- [PROVIDED INFORMATION]:
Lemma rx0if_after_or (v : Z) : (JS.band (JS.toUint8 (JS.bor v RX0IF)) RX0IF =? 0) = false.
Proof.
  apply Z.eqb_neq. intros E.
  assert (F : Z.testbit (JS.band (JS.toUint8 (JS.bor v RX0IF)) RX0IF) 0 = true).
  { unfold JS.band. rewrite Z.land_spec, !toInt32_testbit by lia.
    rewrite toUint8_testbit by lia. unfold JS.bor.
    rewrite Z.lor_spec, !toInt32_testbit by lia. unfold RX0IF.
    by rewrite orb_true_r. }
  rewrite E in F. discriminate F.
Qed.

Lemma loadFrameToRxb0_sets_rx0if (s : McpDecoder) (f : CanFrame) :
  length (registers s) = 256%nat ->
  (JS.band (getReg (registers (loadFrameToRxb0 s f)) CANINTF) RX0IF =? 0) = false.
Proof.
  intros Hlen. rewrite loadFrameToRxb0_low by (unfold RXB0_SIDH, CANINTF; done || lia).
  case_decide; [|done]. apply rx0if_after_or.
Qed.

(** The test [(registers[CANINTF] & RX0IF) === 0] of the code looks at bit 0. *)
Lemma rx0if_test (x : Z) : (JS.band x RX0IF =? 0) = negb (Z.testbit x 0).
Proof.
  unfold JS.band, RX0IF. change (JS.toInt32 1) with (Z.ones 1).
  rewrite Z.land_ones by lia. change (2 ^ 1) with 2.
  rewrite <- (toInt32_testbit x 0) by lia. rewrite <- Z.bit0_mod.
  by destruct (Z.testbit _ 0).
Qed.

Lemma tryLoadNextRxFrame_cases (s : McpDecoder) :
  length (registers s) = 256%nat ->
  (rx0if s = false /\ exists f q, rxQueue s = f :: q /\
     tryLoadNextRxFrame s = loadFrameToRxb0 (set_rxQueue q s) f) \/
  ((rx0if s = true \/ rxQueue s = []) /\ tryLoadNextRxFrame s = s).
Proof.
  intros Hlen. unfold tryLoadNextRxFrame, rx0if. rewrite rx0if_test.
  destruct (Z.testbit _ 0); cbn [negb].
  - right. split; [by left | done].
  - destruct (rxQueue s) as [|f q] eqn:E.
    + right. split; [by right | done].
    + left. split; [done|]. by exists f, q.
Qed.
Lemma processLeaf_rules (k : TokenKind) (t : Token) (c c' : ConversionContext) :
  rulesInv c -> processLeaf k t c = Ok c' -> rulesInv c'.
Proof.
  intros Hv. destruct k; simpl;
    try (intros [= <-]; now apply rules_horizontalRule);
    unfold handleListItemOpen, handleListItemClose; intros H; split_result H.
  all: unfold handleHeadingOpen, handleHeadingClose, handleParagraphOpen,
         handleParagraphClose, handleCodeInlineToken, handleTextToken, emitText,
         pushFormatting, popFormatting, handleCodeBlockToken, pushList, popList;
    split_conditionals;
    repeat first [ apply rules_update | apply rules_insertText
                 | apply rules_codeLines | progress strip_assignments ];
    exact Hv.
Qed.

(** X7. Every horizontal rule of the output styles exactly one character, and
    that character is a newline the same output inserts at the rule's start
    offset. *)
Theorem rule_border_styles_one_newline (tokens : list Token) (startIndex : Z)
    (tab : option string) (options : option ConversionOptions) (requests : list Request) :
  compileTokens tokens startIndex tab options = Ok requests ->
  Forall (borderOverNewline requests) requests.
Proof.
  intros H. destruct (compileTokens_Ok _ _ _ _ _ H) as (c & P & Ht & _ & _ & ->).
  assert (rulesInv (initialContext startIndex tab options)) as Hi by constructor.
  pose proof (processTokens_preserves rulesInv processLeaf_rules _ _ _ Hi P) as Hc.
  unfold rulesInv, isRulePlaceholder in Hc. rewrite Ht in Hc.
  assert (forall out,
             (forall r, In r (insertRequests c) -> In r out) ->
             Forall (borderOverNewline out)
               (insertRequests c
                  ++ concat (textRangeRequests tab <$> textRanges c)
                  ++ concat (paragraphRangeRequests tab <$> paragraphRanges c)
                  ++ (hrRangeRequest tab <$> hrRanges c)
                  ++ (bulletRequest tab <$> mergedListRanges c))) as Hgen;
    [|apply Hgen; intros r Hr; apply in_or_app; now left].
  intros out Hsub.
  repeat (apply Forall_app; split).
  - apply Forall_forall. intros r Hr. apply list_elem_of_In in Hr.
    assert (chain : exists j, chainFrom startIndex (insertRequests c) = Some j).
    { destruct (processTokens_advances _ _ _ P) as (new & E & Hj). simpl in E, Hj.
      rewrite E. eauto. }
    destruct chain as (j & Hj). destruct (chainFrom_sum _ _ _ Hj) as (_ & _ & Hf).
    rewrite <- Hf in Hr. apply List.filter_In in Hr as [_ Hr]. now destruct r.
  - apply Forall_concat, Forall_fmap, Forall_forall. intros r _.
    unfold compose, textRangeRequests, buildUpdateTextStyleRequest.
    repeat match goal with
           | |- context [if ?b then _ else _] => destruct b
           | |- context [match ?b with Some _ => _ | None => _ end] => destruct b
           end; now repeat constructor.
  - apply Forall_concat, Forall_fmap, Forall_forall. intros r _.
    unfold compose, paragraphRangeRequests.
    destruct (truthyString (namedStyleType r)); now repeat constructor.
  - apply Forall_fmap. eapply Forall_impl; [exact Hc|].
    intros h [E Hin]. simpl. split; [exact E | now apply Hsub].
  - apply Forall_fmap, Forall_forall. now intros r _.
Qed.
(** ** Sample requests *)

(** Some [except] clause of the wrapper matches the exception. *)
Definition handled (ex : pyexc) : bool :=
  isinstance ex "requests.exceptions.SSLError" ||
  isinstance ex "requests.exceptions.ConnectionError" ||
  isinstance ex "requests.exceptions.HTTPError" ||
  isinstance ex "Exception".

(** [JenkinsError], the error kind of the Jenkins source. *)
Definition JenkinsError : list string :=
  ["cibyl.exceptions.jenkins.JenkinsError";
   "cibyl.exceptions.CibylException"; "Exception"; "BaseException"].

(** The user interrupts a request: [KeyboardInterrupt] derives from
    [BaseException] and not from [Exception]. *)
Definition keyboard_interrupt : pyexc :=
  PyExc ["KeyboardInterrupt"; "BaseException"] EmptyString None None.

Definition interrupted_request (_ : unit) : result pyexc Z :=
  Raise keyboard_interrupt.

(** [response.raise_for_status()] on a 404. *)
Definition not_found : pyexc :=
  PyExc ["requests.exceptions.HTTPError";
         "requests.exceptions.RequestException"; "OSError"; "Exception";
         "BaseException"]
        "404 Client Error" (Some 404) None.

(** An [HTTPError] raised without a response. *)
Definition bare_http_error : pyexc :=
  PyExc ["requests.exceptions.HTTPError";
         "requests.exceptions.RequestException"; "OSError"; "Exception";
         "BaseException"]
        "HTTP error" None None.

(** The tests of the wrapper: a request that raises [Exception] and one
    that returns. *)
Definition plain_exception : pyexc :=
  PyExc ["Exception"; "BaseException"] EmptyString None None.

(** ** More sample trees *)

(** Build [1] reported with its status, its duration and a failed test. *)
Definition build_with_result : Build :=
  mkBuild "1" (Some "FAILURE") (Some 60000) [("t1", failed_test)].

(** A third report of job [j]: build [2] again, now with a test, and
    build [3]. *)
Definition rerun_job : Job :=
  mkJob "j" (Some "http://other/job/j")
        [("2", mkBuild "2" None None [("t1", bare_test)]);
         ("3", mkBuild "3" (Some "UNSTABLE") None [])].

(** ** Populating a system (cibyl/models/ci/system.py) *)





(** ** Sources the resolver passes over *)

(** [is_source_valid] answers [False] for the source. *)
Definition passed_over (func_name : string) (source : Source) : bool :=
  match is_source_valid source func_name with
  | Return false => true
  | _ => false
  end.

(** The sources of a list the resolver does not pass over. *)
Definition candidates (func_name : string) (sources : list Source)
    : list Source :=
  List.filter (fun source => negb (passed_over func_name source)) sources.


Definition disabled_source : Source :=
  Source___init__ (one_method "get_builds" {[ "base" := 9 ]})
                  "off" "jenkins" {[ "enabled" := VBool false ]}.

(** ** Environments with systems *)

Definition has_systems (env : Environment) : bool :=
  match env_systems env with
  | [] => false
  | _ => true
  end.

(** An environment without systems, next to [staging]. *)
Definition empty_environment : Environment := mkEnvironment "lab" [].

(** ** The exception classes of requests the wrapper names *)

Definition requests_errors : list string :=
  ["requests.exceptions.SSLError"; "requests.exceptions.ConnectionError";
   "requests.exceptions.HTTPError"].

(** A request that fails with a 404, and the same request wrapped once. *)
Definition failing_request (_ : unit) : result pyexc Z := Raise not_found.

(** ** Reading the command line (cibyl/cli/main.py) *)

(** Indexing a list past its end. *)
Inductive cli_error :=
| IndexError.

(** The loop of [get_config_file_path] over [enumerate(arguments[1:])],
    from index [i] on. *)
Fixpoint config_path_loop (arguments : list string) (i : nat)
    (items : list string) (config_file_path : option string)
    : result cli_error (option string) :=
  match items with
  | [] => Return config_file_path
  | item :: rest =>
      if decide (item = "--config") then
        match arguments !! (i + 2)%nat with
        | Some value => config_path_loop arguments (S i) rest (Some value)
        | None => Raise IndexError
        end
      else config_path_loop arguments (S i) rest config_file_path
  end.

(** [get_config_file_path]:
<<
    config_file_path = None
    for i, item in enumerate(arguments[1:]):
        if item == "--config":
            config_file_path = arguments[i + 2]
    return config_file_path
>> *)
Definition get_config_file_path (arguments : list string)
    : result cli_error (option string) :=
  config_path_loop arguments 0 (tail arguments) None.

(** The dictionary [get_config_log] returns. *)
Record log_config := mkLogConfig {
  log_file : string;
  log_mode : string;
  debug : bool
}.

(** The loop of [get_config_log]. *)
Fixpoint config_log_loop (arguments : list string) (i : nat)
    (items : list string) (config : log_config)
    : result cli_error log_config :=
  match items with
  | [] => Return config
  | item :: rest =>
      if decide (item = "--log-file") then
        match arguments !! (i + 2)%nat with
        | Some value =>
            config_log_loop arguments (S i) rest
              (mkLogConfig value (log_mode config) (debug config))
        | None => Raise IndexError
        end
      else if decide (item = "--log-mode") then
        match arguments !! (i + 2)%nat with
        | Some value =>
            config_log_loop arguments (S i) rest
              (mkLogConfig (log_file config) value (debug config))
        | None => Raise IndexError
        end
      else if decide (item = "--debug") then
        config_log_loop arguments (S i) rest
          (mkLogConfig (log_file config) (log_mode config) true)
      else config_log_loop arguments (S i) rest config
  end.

---

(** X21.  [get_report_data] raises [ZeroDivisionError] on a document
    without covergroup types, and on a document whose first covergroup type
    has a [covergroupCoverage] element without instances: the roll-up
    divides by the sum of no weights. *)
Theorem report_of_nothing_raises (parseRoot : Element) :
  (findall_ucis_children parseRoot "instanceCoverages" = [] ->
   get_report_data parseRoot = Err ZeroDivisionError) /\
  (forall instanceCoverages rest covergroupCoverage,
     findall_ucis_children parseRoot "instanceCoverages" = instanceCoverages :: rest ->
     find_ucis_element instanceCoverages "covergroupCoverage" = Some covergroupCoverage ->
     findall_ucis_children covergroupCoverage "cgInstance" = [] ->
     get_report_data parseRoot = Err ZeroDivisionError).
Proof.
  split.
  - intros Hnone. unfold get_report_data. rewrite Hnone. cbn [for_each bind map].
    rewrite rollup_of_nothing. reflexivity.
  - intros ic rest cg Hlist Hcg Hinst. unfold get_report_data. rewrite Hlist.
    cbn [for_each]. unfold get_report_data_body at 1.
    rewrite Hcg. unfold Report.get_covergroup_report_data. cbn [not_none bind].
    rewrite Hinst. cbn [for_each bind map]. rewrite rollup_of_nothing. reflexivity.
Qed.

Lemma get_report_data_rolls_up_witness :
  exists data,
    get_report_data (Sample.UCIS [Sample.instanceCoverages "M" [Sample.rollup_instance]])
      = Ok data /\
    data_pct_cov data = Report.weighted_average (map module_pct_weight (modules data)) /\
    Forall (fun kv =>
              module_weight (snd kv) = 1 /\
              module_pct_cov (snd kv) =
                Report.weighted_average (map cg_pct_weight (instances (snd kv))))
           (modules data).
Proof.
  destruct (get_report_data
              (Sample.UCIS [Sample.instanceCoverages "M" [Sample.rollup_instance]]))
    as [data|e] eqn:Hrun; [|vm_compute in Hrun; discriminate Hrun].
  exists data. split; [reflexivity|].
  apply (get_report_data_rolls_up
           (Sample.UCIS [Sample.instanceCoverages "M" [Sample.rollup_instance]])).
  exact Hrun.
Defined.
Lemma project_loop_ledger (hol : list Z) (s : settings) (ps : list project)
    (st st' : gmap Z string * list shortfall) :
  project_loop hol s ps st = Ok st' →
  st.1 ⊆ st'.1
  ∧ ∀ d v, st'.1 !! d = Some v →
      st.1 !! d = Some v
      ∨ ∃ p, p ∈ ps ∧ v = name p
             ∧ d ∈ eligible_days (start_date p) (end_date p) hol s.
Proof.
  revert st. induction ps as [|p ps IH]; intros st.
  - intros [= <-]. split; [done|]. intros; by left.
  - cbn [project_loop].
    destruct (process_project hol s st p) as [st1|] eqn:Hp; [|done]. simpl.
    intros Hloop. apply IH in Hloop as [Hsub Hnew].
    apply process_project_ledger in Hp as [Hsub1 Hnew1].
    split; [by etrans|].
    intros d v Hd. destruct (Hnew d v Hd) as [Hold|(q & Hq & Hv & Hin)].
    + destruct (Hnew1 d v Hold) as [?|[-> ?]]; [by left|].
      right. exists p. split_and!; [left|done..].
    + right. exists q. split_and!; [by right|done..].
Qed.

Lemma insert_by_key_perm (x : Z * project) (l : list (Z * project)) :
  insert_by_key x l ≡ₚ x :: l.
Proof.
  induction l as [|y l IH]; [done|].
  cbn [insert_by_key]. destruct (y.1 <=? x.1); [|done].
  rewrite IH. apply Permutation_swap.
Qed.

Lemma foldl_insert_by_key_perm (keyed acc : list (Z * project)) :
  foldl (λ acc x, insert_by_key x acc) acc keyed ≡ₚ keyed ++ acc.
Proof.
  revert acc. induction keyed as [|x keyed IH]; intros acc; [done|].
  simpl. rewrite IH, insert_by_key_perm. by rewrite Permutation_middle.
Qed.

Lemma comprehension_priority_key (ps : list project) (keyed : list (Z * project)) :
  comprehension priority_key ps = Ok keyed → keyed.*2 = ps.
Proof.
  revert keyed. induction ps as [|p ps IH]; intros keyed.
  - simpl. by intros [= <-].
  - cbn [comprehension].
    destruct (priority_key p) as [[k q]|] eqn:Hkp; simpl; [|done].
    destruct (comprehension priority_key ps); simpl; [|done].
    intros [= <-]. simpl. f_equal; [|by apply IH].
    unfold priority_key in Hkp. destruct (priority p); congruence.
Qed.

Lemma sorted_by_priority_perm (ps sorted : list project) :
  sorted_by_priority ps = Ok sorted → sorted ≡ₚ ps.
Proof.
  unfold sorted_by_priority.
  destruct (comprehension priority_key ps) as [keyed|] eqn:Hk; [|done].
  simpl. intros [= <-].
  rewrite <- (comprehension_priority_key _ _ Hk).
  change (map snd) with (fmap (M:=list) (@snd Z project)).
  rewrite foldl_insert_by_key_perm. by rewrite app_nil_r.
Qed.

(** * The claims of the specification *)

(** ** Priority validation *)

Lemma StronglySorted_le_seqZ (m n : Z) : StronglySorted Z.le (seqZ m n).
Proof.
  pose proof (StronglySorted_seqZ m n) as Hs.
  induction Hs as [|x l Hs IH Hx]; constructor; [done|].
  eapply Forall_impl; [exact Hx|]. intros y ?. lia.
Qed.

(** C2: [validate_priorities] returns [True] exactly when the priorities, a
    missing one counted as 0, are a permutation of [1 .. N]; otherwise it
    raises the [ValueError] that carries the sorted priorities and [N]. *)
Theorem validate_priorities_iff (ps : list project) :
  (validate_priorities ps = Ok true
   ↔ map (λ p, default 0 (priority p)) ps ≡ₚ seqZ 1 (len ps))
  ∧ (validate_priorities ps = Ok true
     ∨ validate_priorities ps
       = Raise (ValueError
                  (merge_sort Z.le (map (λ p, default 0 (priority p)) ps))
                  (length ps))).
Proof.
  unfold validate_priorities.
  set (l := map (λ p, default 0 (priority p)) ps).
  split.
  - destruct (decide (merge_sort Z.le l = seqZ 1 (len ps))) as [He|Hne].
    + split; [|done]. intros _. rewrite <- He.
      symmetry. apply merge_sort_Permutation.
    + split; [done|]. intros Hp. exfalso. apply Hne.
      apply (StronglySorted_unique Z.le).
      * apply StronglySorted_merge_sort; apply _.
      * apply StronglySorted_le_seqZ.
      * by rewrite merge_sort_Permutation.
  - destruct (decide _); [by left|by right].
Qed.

--

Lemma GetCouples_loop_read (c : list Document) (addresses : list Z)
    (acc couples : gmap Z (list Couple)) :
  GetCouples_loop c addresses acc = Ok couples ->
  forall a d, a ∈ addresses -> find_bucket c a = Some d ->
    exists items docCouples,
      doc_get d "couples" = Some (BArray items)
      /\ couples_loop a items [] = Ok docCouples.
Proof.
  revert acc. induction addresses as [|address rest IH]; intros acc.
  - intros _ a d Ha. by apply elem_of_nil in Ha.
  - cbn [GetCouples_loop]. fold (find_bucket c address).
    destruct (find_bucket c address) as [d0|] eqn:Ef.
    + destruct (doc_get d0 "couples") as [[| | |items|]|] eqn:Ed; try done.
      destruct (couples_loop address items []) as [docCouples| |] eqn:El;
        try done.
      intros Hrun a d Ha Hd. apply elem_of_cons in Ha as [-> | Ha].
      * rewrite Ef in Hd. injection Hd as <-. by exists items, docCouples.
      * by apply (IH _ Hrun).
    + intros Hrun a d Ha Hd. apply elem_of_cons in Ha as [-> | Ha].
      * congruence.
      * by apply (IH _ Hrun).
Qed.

- [PROBLEM TO WORK ON]: Wherever a line of the records above contains the string "resolver", copy that line out.

- [SOLUTION TO THIS TASK]:
(** ** Sources the resolver passes over *)
(** The sources of a list the resolver does not pass over. *)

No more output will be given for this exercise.